# Building Tensorflow time series deep learning model

## Introduction

This project will build a neural network model to predict sunspot activity.
The goal is to:
- Build a neural network model with a provided dataset using Tensorflow packages.
- Make predictions of sunspot activity using the model.

Before building and executing the neural network model, basic EDA, data cleaning, and other manipulations will be conducted to prepare the data for modeling if necessary.

Modeling follows the steps:
1. Importing packages and loading data
2. Exploring the data and completing the cleaning process (optional)
3. Building a neural network
4. Evaluating the model

### Step 1: Importing packages and loading data

#### 1.1. Import packages

Import relevant Python packages.

In [54]:
# Standard operational packages
import csv
import tensorflow as tf
import numpy as np
import urllib
import pandas as pd

# Data preparation packages
from sklearn.model_selection import train_test_split
from sklearn.preprocessing import MinMaxScaler

# Modeling and evaluation packages
from tensorflow.keras.models import Sequential
from tensorflow.keras.layers import Conv1D, LSTM, Dense
from tensorflow.keras.callbacks import ModelCheckpoint
from tensorflow.keras.optimizers import SGD
from tensorflow.keras.losses import Huber

#### 1.2. Load the dataset

Download the `Sunspot.csv` dataset from the tensorflow data storage

Save it as `sunspots.csv` into a local directory.

In [55]:
url = 'https://storage.googleapis.com/download.tensorflow.org/data/Sunspots.csv'
urllib.request.urlretrieve(url, '../data/sunspots.csv')

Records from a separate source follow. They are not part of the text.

Definition build_browser_worker_contract `{Pydantic}
    (job_id conversation_id organization_id : uuid) (user_id content task_type : string)
    (project_key : option string) (idempotency_key correlation_id : string)
    (max_attempts : Z) (now_utc : Z) : exn + AICommand :=
  match resolve_browser_model_profile task_type with
  | inl e => inl e
  | inr model_profile =>
      match dict_get BROWSER_CAPABILITY_COMMAND_TYPES task_type,
            dict_get BROWSER_CAPABILITY_MAX_TOKENS task_type with
      | Some command_type, Some max_tokens =>
          validate_command model_dump_json
            {| command_id := job_id;
               command_type := command_type;
               schema_version := "1.0";
               tenant_id := organization_id;
               actor_id := user_id;
               actor_type := "user";
               correlation_id := correlation_id;
               idempotency_key := idempotency_key;
               priority := 5;
               requested_at := utc now_utc;
               deadline_at := add_delta (utc now_utc) (minutes 10);
               input := ("text", JStr content) ::
                          match project_key with
                          | Some k => [("project_key", JStr k)]
                          | None => []
                          end;
               model_policy := mkModelPolicy model_profile (1 # 5) max_tokens;
               resource_limits := mkResourceLimits 300 262144 (max_attempts - 1) (max_tokens * 2);
               data_classification := "internal";
               approval_policy := mkApprovalPolicy false [];
               callback_policy := callback_poll;
               metadata := [("source", "ai-console");
                            ("conversation_id", uuid_str conversation_id);
                            ("capability", task_type)] |}
      | _, _ => inl (ValueError "unsupported_browser_capability")
      end
  end.
(* ===== verification/AiLifecycle.v ===== *)
(** * The life of one job: an abstract machine and its invariants

    What a single job can go through, whatever the service does: its row, its
    approval and its dead letter form a [slice] of the database, and
    [slice_step] lists the changes a slice can undergo, each with the guard
    under which the code makes it.  [AiRefinement] shows that every request
    moves every slice along this relation; the invariants below are proved of
    the relation alone. *)

From S2P Require Import Prelude PyText PyTime Txn AiContracts AiTables AiJobs AiOrchestration AiApi.
Local Open Scope string_scope.
Local Open Scope Z_scope.

Record slice := Slice {
  sl_job : option job;
  sl_approval : option approval;
  sl_dead : option dead_letter_row;
}.

Definition slice_of (d : db) (id : uuid) : slice :=
  Slice (jobs d !! id) (approvals d !! id) (dead_letters d !! id).

(** A row as the two [INSERT] statements write it. *)
Definition fresh_job (j : job) : Prop :=
  j_state j = queued /\ j_attempt_count j = 0 /\ j_fencing_token j = 0 /\
  j_lease_owner j = None /\ j_lease_expires_at j = None /\ j_cancel_requested_at j = None /\
  j_output_bytes j = 0 /\ 1 <= j_max_attempts j <= 10.

(** What a completing worker leaves beside the row: nothing new, or a pending
    approval when the command's policy asks for one. *)
Definition completion (completion_state : job_state) (is_failed : bool)
    (ap ap' : option approval) : Prop :=
  (completion_state = completed /\ ap' = ap)
  \/ (completion_state = approval_required /\ is_failed = false
      /\ exists a, ap_state a = ap_pending /\ ap' = Some (default a ap)).
Lemma cancel_command_sound who id corr : sound (cancel_command who id corr).
Proof. unfold cancel_command. apply lookup_404_sound. auto with mw. Qed.

Lemma get_result_sound who id : sound (get_result who id).
Proof. unfold get_result, result, get. sound_walk. Qed.

Lemma _decision_sound who id corr ok reason : sound (_decision who id corr ok reason).
Proof. unfold _decision. sound_walk. Qed.

(** ** Transactions of the OpenAI worker *)

Lemma worker_claim_sound cfg o : sound (worker_claim cfg o).
Proof. unfold worker_claim, validate_worker_registration, lift_exn. sound_walk. Qed.

Lemma _maintain_lease_sound cfg o job_id tok : sound (_maintain_lease cfg o job_id tok).
Proof.
  start_sound. unfold _maintain_lease. wp_run; try stop_unchanged; try done.
  all: split; [|done].
  destruct (select_lease _ _ _ _ _ _ _ _) as [j|] eqn:E; [|done].
  apply select_lease_spec in E as [Hj Hm].
  apply (advances_at job_id).
  - intros id Hne. unfold slice_of; cbn. by rewrite lookup_alter_ne.
  - apply rtc_once. unfold slice_of; cbn. rewrite lookup_alter_eq, Hj. by eapply ss_renew.
Qed.

Lemma deliver_sound c w corr r : sound (deliver c w corr r).
Proof.
  start_sound. unfold deliver. apply wp_bind, store_result_wp; cbn.
  - intros e s' ->. split; [reflexivity|done].
  - intros cs [d1 w1 c1 i1] Hc Hst. cbn in Hc, Hst. subst d1.
    eapply wp_mono; [|by apply finish_wp]. done.
Qed.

('../data/sunspots.csv', <http.client.HTTPMessage at 0x7fb0371aa3d0>)

In [56]:
df = pd.read_csv('../data/sunspots.csv').drop(columns=['Unnamed: 0'])
df

Unnamed: 0,Date,Monthly Mean Total Sunspot Number
0,1749-01-31,96.7
1,1749-02-28,104.3
2,1749-03-31,116.7
3,1749-04-30,92.8
4,1749-05-31,141.7
...,...,...
3230,2018-03-31,2.5
3231,2018-04-30,8.9
3232,2018-05-31,13.2
3233,2018-06-30,15.9


### Step 2: Exploring the data and completing the cleaning process

#### 2.1. Prepare the data

After downloading the dataset, prepare the data to be suitable for a neural network model.
- Exploring the data
- Checking for missing values
- Encoding the data
- Split the `original` dataset into `train` and `test` dataset. 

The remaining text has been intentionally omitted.